このcPanelの「ソフトウェア」から「Perlモジュール」を選択しましょう。
これでPerl Module Installerという画面が表示されます。
この画面の「Find a “Perl Module”」にモジュール名を入力して「検索」を選択してみましょう。
例えば「DateTime」で検索すると大量にモジュールが出てきますが、2ページ目に目的のモジュールが出てきます。
目的のモジュールを見つけたら「インストール」を選択します。
これでインストール処理が始まります。
モジュールによると思いますが結構時間がかかります。
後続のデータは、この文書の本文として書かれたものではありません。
Fixpoint lpPrevN_loop (fuel : nat) (lp : list Z) (lpbytes p n : Z) (validated : bool)
    : option (option Z * bool) :=
  match fuel with
  | O => None
  | S fuel =>
      if n =? 0 then Some (Some p, validated)
      else if p =? LP_HDR_SIZE then Some (None, validated)
      else
        p ← lpSkipPrev lp p;
        _ ← cassert ((LP_HDR_SIZE <=? p) && (p <? lpbytes));
        lpPrevN_loop fuel lp lpbytes p (n - 1) false
  end.

Definition lpPrevN (lp : list Z) (p : option Z) (n : Z) : option (option Z) :=
  lpbytes ← lpBytes lp;
  match p with
  | None => Some None
  | Some p =>
      '(p, validated) ← lpPrevN_loop (S (length lp)) lp lpbytes p n true;
      match p with
      | Some p => if (validated : bool) then Some (Some p)
                  else (_ ← lpAssertValidEntry lp lpbytes p; Some (Some p))
      | None => Some None
      end
  end.

Definition lpFirst (lp : list Z) : option (option Z) :=
  let p := LP_HDR_SIZE in
  b ← rd lp p;
  if b =? LP_EOF then Some None
  else (lpbytes ← lpBytes lp; _ ← lpAssertValidEntry lp lpbytes p; Some (Some p)).

Definition lpLast (lp : list Z) : option (option Z) :=
  total ← lpGetTotalBytes lp;
  lpPrev lp (total - 1).

(** [while(p) { count++; p = lpNext(lp,p); }] *)
Fixpoint lpLength_loop (fuel : nat) (lp : list Z) (p : option Z) (count : Z) : option Z :=
  match p with
  | None => Some count
  | Some p =>
      match fuel with
      | O => None
      | S fuel => p ← lpNext lp p; lpLength_loop fuel lp p (u32 (count + 1))
      end
  end.

(** The count and the block, whose header may be updated. *)
Definition lpLength (lp : list Z) : option (Z * list Z) :=
  numele ← lpGetNumElements lp;
  if negb (numele =? LP_HDR_NUMELE_UNKNOWN) then Some (numele, lp)
  else
    p ← lpFirst lp;
    count ← lpLength_loop (length lp) lp p 0;
    lp ← (if count <? LP_HDR_NUMELE_UNKNOWN then lpSetNumElements lp count else Some lp);
    Some (count, lp).

Definition lpSeek (lp : list Z) (index : Z) : option (option Z) :=
  numele ← lpGetNumElements lp;
  let seek (forward : bool) index :=
    if forward then (p ← lpFirst lp; lpNextN lp p index)
    else (p ← lpLast lp; lpPrevN lp p index) in
  if negb (numele =? LP_HDR_NUMELE_UNKNOWN) then
    let index := if index <? 0 then numele + index else index in
    if index <? 0 then Some None
    else if index >=? numele then Some None
    else if index >? numele / 2 then seek false (numele - index - 1)
    else seek true index
  else
    if index <? 0 then
      (* [-index] overflows for the smallest index *)
      (_ ← cassert (negb (index =? INT64_MIN)); seek false (- index - 1))
    else seek true index.

(** ** Integrity of untrusted input *)

Definition lpValidateFirst (lp : list Z) : option (option Z) :=
  b ← rd lp LP_HDR_SIZE;
  if b =? LP_EOF then Some None else Some (Some LP_HDR_SIZE).

(** [while(p && p[0] != LP_EOF)]: [Some None] is a [return 0]; otherwise the
    final [p] and [count].  [entry_cb] is given the entry and [numele]. *)
Fixpoint lpValidateIntegrity_loop (fuel : nat) (entry_cb : option (Z -> Z -> bool))
    (lp : list Z) (bytes numele : Z) (p : option Z) (count : Z) : option (option (option Z * Z)) :=
  match p with
  | None => Some (Some (None, count))
  | Some p =>
      b ← rd lp p;
      if b =? LP_EOF then Some (Some (Some p, count))
      else match fuel with
      | O => None
      | S fuel =>
          r ← lpValidateNext lp (Some p) bytes;
          match r with
          | None => Some None
          | Some q =>
              if match entry_cb with Some cb => negb (cb p numele) | None => false end
              then Some None
              else lpValidateIntegrity_loop fuel entry_cb lp bytes numele q (u32 (count + 1))
          end
      end
  end.

Definition lpValidateIntegrity (lp : list Z) (size : Z) (deep : bool)
    (entry_cb : option (Z -> Z -> bool)) : option bool :=
  if size <? LP_HDR_SIZE + 1 then Some false
  else
    bytes ← lpGetTotalBytes lp;
    if negb (bytes =? size) then Some false
    else
      last ← rd lp (size - 1);
      if negb (last =? LP_EOF) then Some false
      else if negb deep then Some true
      else
        numele ← lpGetNumElements lp;
        r ← lpValidateIntegrity_loop (length lp) entry_cb lp bytes numele (Some LP_HDR_SIZE) 0;
        match r with
        | None => Some false
        | Some (p, count) =>
            if negb (bool_decide (p = Some (size - 1))) then Some false
            else if negb (numele =? LP_HDR_NUMELE_UNKNOWN) && negb (numele =? count) then Some false
            else Some true
        end.

(** ** Searching *)

(** [cmp] is given the entry and its decoded value, and threads the caller's
    [user] data. *)
Fixpoint lpFind_loop {U : Type} (cmp : list Z -> Z -> U -> lpval -> option (Z * U)) (skip : Z)
    (lp : list Z) (lp_bytes : Z) (fuel : nat) (p entry_size skipcnt : Z) (user : U)
    : option (option Z * U) :=
  match fuel with
  | O => None
  | S fuel =>
      let continue p entry_size skipcnt user :=
        _ ← (if p + 8 >=? lp_bytes then lpAssertValidEntry lp lp_bytes p
             else cassert ((LP_HDR_SIZE <=? p) && (p <? lp_bytes)));
        b ← rd lp p;
        if b =? LP_EOF then Some (None, user)
        else lpFind_loop cmp skip lp lp_bytes fuel p entry_size skipcnt user in
      if skipcnt =? 0 then
        '(v, sz) ← lpGetWithSize lp p;
        let entry_size := default entry_size sz in
        _ ← match v with
            | LStr _ _ => cassert ((LP_HDR_SIZE <=? p) && (p + entry_size <? lp_bytes))
            | LInt _ => Some ()
            end;
        '(r, user) ← cmp lp p user v;
        if r =? 0 then Some (Some p, user)
        else continue (p + entry_size) entry_size skip user
      else
        p ← lpSkip lp p;
        continue p entry_size (skipcnt - 1) user
  end.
DateTimeモジュールの場合は2・3分かかったと思います。
「完了」と表示されればインストール完了です。
コマンドラインでインストールしたモジュールが使えるか確認してみましょう。
このときperlコマンドではなくperlmlコマンドを使うのがポイントです。
$ perlml -e 'use DateTime;' (エラーなし)
あるいは先にcPanelUserConfigモジュールをロードするようにします。
$ perl -e 'use cPanelUserConfig; use DateTime;' (エラーなし)
従来通りperlコマンドを使うとエラーになる(=追加インストールしたモジュールが使えない)ので注意してください。
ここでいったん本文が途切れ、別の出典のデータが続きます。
(** ** Traversal, seeking, counting and searching *)

(** On a block that represents a list, [lpFirst], [lpNext], [lpLast] and
    [lpPrev] walk over exactly its elements, in both directions, without any
    assertion failing. *)
Theorem lp_traversal lp es num :
  lp_repr lp es num ->
  lpFirst lp = Some (ptr es 0) /\
  lpLast lp = Some (match length es with O => None | S j => Some (pos es j) end) /\
  (forall i, (i < length es)%nat -> lpNext lp (pos es i) = Some (ptr es (S i))) /\
  (forall i, (i < length es)%nat -> lpPrev lp (pos es (S i)) = Some (Some (pos es i))) /\
  lpPrev lp (pos es 0) = Some None.
Proof.
  intros Hlp. split; [by eapply nav_first|]. split; [by eapply nav_last|].
  split; [intros; by eapply nav_next|].
  split; [intros i Hi; by rewrite (nav_prev _ _ _ Hlp) by lia|by rewrite (nav_prev _ _ _ Hlp) by lia].
Qed.

Lemma lp_traversal_witness : lpNext sample_lp (pos [[130; 104; 105]; [5]] 0) = Some (Some 10).
Proof.
  apply (proj1 (proj2 (proj2 (lp_traversal sample_lp _ 2 sample_repr))) 0%nat).
  apply Nat.lt_0_succ.
Defined.

(** [lpSeek] returns the element at a signed index, NULL when the index is
    out of range, whichever end it starts from. *)
Theorem lpSeek_index lp es num index :
  lp_repr lp es num -> INT64_MIN < index ->
  lpSeek lp index = Some (pos es <$> seek_index es index).
Proof. intros Hlp Hi. by eapply nav_seek. Qed.

Lemma lpSeek_index_witness : lpSeek sample_lp (-1) = Some (Some 10).
Proof. apply (lpSeek_index sample_lp [[130; 104; 105]; [5]] 2 (-1) sample_repr). by vm_compute. Defined.

(** [lpLength] returns the number of elements, from the header or by a scan,
    and leaves a block that represents the same list. *)
Theorem lpLength_count lp es num :
  lp_repr lp es num ->
  exists lp' num', lpLength lp = Some (zlen es, lp') /\ lp_repr lp' es num' /\ zlen lp' = zlen lp.
Proof. intros Hlp. by eapply nav_length. Qed.

Lemma lpLength_count_witness :
  exists lp' num', lpLength sample_lp = Some (2, lp') /\ lp_repr lp' [[130; 104; 105]; [5]] num' /\
    zlen lp' = zlen sample_lp.
Proof. apply (lpLength_count sample_lp _ 2 sample_repr). Defined.

(** [lpFind] returns the first element whose text is [s] among those it
    tests (one, then [skip] left out, and so on), starting from a given element
    or from the first, with strings and integers compared by their text. *)
Theorem lpFind_first lp es num s skip :
  lp_repr lp es num -> 0 <= skip ->
  lpFind lp None s skip = Some (pos es <$> find_spec s (Z.to_nat skip) 0 es 0) /\
  (forall i, (i < length es)%nat ->
     lpFind lp (Some (pos es i)) s skip =
     Some (pos es <$> find_spec s (Z.to_nat skip) 0 (drop i es) i)).
Proof.
  intros Hlp Hs. split; [by eapply nav_find_null|]. intros i Hi. by eapply nav_find.
Qed.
$ perl -e 'use DateTime;' Can't locate DateTime.pm in @INC (@INC contains: /usr/local/lib64/perl5 /usr/local/share/perl5 /usr/lib64/perl5/vendor_perl /usr/share/perl5/vendor_perl /usr/lib64/perl5 /usr/share/perl5 .) at -e line 1. BEGIN failed--compilation aborted at -e line 1.
このようにして必要なモジュールを入れていきます。
インストールエラー
必要なモジュールをインストーすれば完了と思ったら、「Image::Imlib2」はエラーになってしまいました。
「完了」と表示されて終わったように見えますが「failed」となっています。
もちろん確認してみても、このモジュールを使おうとするとエラーになります。
$ perlml -e 'use Image::Imlib2' Can't locate Image/Imlib2.pm in @INC (@INC contains: 省略 /usr/lib64/perl5 /usr/share/perl5 .) at -e line 1. BEGIN failed--compilation aborted at -e line 1.
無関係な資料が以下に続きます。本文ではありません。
(** The state of the world before an update: [m] is replaced by [x]. *)
Lemma insert_core lp a m b x num elestr eleint :
  lp_repr lp (a ++ m ++ b) num -> option_list (enc_arg elestr eleint) = x -> Forall valid_entry x ->
  (m = [] /\ x <> []) \/ (exists e0, m = [e0]) ->
  let p := LP_HDR_SIZE + zlen (body a) in
  let w := match m with [] => LP_BEFORE | _ => LP_REPLACE end in
  (2 ^ 32 <= total_bytes (a ++ x ++ b) -> lpInsert junk usable lp elestr eleint p w = Some None) /\
  (total_bytes (a ++ x ++ b) < 2 ^ 32 ->
   exists lp', lpInsert junk usable lp elestr eleint p w =
     Some (Some (lp', if bool_decide (x = []) && bool_decide (b = []) then None else Some p)) /\
     lp_repr lp' (a ++ x ++ b) (num_add num (zlen x - zlen m))).
Proof.
  intros Hlp Hx Hvx Hm p w. destruct (insert_args _ _ _ Hx) as (i & Hi & Hdel & Hst).
  assert (Hxs : x = [] \/ exists e, x = [e] /\ valid_entry e).
  { subst x. destruct (enc_arg elestr eleint) as [e|]; [right|by left].
    exists e. split; [done|]. by apply list.Forall_cons in Hvx as [? _]. }
  pose proof Hlp as (Hv & Ht & Hnum & slack & Hl).
  rewrite <- block_repr in Hl.
  apply list.Forall_app in Hv as [Hva Hv]. apply list.Forall_app in Hv as [Hvm Hvb].
  assert (Hold : total_bytes (a ++ m ++ b) = LP_HDR_SIZE + zlen (body a) + zlen (body m) + zlen (body b) + 1)
    by (unfold total_bytes; zlia).
  assert (Hnew : total_bytes (a ++ x ++ b) = LP_HDR_SIZE + zlen (body a) + zlen (body x) + zlen (body b) + 1)
    by (unfold total_bytes; zlia).
  assert (Hback : xlen x + zlen (if negb (bool_decide (x = [])) then lpEncodeBacklen (xlen x) else [])
    = zlen (body x)).
  { destruct Hxs as [->|(e & -> & _)]; [done|]. rewrite bool_decide_false by done.
    cbn [negb body xlen]. unfold ent. zlia. }
  set (bk := if negb (bool_decide (x = [])) then lpEncodeBacklen (xlen x) else []) in *.
  assert (Hw : (if bool_decide (x = []) then LP_REPLACE else w) = w /\ w <> LP_AFTER).
  { unfold w. destruct Hm as [[-> ?]|[e0 ->]].
    - rewrite bool_decide_false by done. by split.
    - split; [by destruct (bool_decide (x = []))|done]. }
  destruct Hw as [Hw HwA].
  assert (Hrep : (if bool_decide (w = LP_REPLACE) then
      (replaced_len ← lpCurrentEncodedSizeUnsafe lp p;
       _ ← ASSERT_INTEGRITY_LEN lp p (u32 (replaced_len + lpEncodeBacklenBytes replaced_len));
       Some (u32 (replaced_len + lpEncodeBacklenBytes replaced_len))) else Some 0) = Some (zlen (body m))).
  { destruct Hm as [[-> ?]|[e0 ->]]; unfold w; [done|]. rewrite bool_decide_true by done.
    assert (He0 : valid_entry e0) by (by apply list.Forall_cons in Hvm as [? _]).
    assert (Hl0 : lp = (hdr (total_bytes (a ++ [e0] ++ b)) num ++ body a) ++ ent e0 ++ (body b ++ [LP_EOF]) ++ slack).
    { rewrite Hl. unfold block. cbn [body]. by rewrite app_nil_r. }
    assert (Hp : p = zlen (hdr (total_bytes (a ++ [e0] ++ b)) num ++ body a)) by (unfold p, LP_HDR_SIZE; zlia).
    rewrite Hl0 at 1. rewrite Hp at 1. rewrite size_at by done. cbn [mbind option_bind].
    rewrite <- zlen_ent. cbn [body] in Hold |- *. rewrite app_nil_r in *.
    pose proof (zlen_nonneg (body a)). pose proof (zlen_nonneg (body b)). pose proof (zlen_nonneg (ent e0)).
    rewrite wrapu_id by (unfold LP_HDR_SIZE in *; lia).
    unfold ASSERT_INTEGRITY_LEN. rewrite (repr_total _ _ _ Hlp). cbn [mbind option_bind].
    unfold p. rewrite (proj2 (Z.leb_le _ _)), (proj2 (Z.ltb_lt _ _)) by lia. done. }
  unfold lpInsert. rewrite Hdel, Hw, (bool_decide_false (w = LP_AFTER)) by done. cbn [mbind option_bind].
  rewrite Hi. fold bk. rewrite (repr_total _ _ _ Hlp). cbn [mbind option_bind]. cbv zeta in Hrep |- *.
  rewrite Hrep. cbn [mbind option_bind].
  assert (Hxb : 0 <= zlen (body x) < 2 ^ 33).
  { destruct Hxs as [->|(e & -> & He)]; cbn [body]; [by vm_compute|].
    rewrite app_nil_r, zlen_ent.
    assert (0 < zlen e < 2 ^ 32) by apply He. pose proof (lpEncodeBacklenBytes_pos (zlen e)). lia. }
  pose proof (zlen_nonneg (body a)). pose proof (zlen_nonneg (body b)). pose proof (zlen_nonneg (body m)).
  assert (Hnb : u64 (total_bytes (a ++ m ++ b) + xlen x + zlen bk - zlen (body m)) = total_bytes (a ++ x ++ b)).
  { rewrite wrapu_id; unfold LP_HDR_SIZE in *; lia. }
  rewrite Hnb, Z.gtb_ltb. unfold UINT32_MAX. split.
  { intros Hbig. by rewrite (proj2 (Z.ltb_lt _ _)) by lia. }
  intros Hsmall. rewrite (proj2 (Z.ltb_ge _ _)) by lia.
  destruct (insert_block (total_bytes (a ++ m ++ b)) num a m b slack x (total_bytes (a ++ m ++ b))
    (total_bytes (a ++ x ++ b))) as (lp2 & M & s' & Hmv & Hre & HM); [done|by eapply num_ok_range|done..| |].
  { rewrite <- Hl. by eapply zlen_lp. }
  rewrite <- Hl in Hmv.
  assert (Hmv' : (if bool_decide (w = LP_BEFORE)
    then memmove (if (total_bytes (a ++ x ++ b) >? total_bytes (a ++ m ++ b)) && (total_bytes (a ++ x ++ b) >? zlen lp)
                  then lp_realloc junk usable lp (total_bytes (a ++ x ++ b)) else lp)
           (p + xlen x + zlen bk) p (total_bytes (a ++ m ++ b) - p)
    else memmove (if (total_bytes (a ++ x ++ b) >? total_bytes (a ++ m ++ b)) && (total_bytes (a ++ x ++ b) >? zlen lp)
                  then lp_realloc junk usable lp (total_bytes (a ++ x ++ b)) else lp)
           (p + xlen x + zlen bk) (p + zlen (body m)) (total_bytes (a ++ m ++ b) - p - zlen (body m)))
    = Some lp2).
  { replace (p + xlen x + zlen bk) with (LP_HDR_SIZE + zlen (body a) + zlen (body x)) by (unfold p; lia).
    destruct (bool_decide_reflect (w = LP_BEFORE)) as [Hwb|Hwb].
    - assert (m = []) as -> by (unfold w in Hwb; by destruct Hm as [[? _]|[e0 ->]]).
      cbn [body] in Hold. rewrite zlen_nil in Hold. rewrite <- Hmv. f_equal; unfold p; cbn [body]; zlia.
    - rewrite <- Hmv. f_equal. unfold p. lia. }
  unfold lp_malloc_size. rewrite Hmv'. cbn [mbind option_bind]. rewrite Hre.
  clear Hmv Hmv' Hre Hrep Hnb Hdel Hi. subst p.
  destruct Hxs as [->|(e & -> & He)].
  - (* deletion *)
    destruct Hm as [[_ ?]|[e0 ->]]; [done|]. cbn [body] in HM. rewrite zlen_nil in HM.
    apply zlen_0_nil in HM as ->. change (zlen [] - zlen [e0]) with (-1). rewrite (bool_decide_true ([] = [])) by done. cbn [negb andb].
    destruct (rd_block_nil (total_bytes (a ++ [e0] ++ b)) num a b s' Hvb) as (y & -> & Hy).
    cbn [mbind option_bind]. rewrite Hy.
    rewrite orb_true_r, get_num_block by (by eapply num_ok_range). cbn [mbind option_bind].
    exists (block (total_bytes (a ++ [] ++ b)) (num_add num (-1)) a [] b s').
    split.
    + unfold num_add. destruct (Z.eqb_spec num LP_HDR_NUMELE_UNKNOWN); cbn [negb].
      * cbn [mbind option_bind]. rewrite set_total_block. cbn [mbind option_bind].
        by destruct (bool_decide (b = [])).
      * rewrite set_num_block. cbn [mbind option_bind]. rewrite set_total_block. cbn [mbind option_bind].
        by destruct (bool_decide (b = [])).
    + split; [by apply list.Forall_app|]. split; [done|]. split; [|by exists s'; rewrite (block_repr _ _ a [] b)].
      apply (num_ok_add num (a ++ [e0] ++ b)); [done|zlia|lia|].
      unfold num_add. destruct (Z.eqb_spec num LP_HDR_NUMELE_UNKNOWN) as [->|]; [done|].
      destruct Hnum as [[-> _]|?]; [|done]. autorewrite with zlen. zlen_facts. lia.
  - (* insertion or replacement *)
    assert (Hze : 0 < zlen e) by apply He.
    destruct (rd_block_cons (total_bytes (a ++ m ++ b)) num a M b s') as (y & ->).
    { rewrite HM. cbn [body]. rewrite app_nil_r, zlen_ent. pose proof (lpEncodeBacklenBytes_pos (zlen e)). lia. }
    rewrite (bool_decide_false ([e] = [])) by done. cbn [negb andb mbind option_bind].
    rewrite orb_false_r. cbn [xlen] in *.
    assert (Hbk : bk = lpEncodeBacklen (zlen e)) by done. clearbody bk. subst bk.
    pose proof (wr_block (total_bytes (a ++ m ++ b)) num a M b s' e (lpEncodeBacklen (zlen e))) as Hwr.
    rewrite (Hst e _ _ eq_refl), Hwr; clear Hwr. 2:{ rewrite HM. cbn [body]. rewrite app_nil_r. unfold ent. zlia. }
    cbn [mbind option_bind]. change (e ++ lpEncodeBacklen (zlen e)) with (ent e).
    replace (ent e) with (body [e]) by (cbn [body]; by rewrite app_nil_r).
    exists (block (total_bytes (a ++ [e] ++ b)) (num_add num (zlen [e] - zlen m)) a (body [e]) b s').
    split.
    + destruct Hm as [[-> _]|[e0 ->]]; unfold w.
      * rewrite bool_decide_false by done. cbn [negb].
        rewrite get_num_block by (by eapply num_ok_range). cbn [mbind option_bind].
        change (zlen [e] - zlen []) with 1. unfold num_add.
        destruct (Z.eqb_spec num LP_HDR_NUMELE_UNKNOWN); cbn [negb].
        -- cbn [mbind option_bind]. by rewrite set_total_block.
        -- rewrite set_num_block. cbn [mbind option_bind]. by rewrite set_total_block.
      * rewrite bool_decide_true by done. cbn [negb mbind option_bind].
        change (zlen [e] - zlen [e0]) with 0. rewrite set_total_block. cbn [mbind option_bind].
        unfold num_add. rewrite Z.add_0_r. by destruct (num =? _).
    + split; [apply list.Forall_app; split; [done|]; apply list.Forall_app; by split|].
      split; [done|]. split; [|exists s'; by rewrite block_repr].
      assert (Hm1 : zlen m <= 1) by (destruct Hm as [[-> _]|[e0 ->]]; by vm_compute).
      apply (num_ok_add num (a ++ m ++ b)); [done|zlia|zlia|].
      unfold num_add. destruct (Z.eqb_spec num LP_HDR_NUMELE_UNKNOWN) as [->|]; [done|].
      apply num_ok_range in Hnum. zlia.
Qed.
どうやらPerlのImage::imlib2というモジュールは、C言語で作成されているlibimlib2というライブラリを利用しており、libimlib2がインストールされていないと利用できないようです。
mixhostではコンパイラ(gcc)が利用できるので頑張ればlibimlib2を導入できるかもしれませんが、libimlib2自体が様々なライブラリに依存しており、芋づる式に導入すべきライブラリが増えそうです。
結局、私はImage::imlib2の代わりにImage::Magickを利用することでこの問題を回避することにしました。
Image::Magickモジュールについては正常にインストールすることができます。
Image::Magickモジュールも動作にはImageMagickというプログラムが必要になるのですが、mixhostではIamgeMagickが利用可能なためImage::Magickモジュールも利用できます。
Perlスクリプトの実行
必要なモジュールをインストールしたら、mixhost上で実行したいPerlスクリプトをmixhostに転送して実行してみましょう。
ファイルを転送した後は実行ビットをつけるのを忘れないようにしましょう。
$ chmod +x 実行したいperlスクリプト
perlスクリプトを実行すると次のようなエラーが出る場合があります。
Can't locate Spreadsheet/ParseExcel.pm in @INC (@INC contains: /usr/local/lib64/perl5 /usr/local/share/perl5 /usr/lib64/perl5/vendor_perl /usr/share/perl5/vendor_perl /usr/lib64/perl5 /usr/share/perl5 .) at ./スクリプト名 line 2. BEGIN failed--compilation aborted at ./スクリプト名 line 2.
これはperlスクリプトの1行目のインタープリタの指定が間違っているため生じます。
1行目の「#!/usr/bin/perl
」を「#!/usr/bin/perlml
」に書き換えるとこのエラーは解消するはずです。
まとめ
今回はmixhostのレンタルサーバーでPerlモジュールを追加する方法を紹介しました。
mixhostで自作のPerlスクリプトを実行する場合は、デフォルトで導入されているモジュールでは不足するケースもあると思います。CPanelを使えばモジュールは追加可能なので、自作のPerlスクリプトが動かない場合は試してみましょう。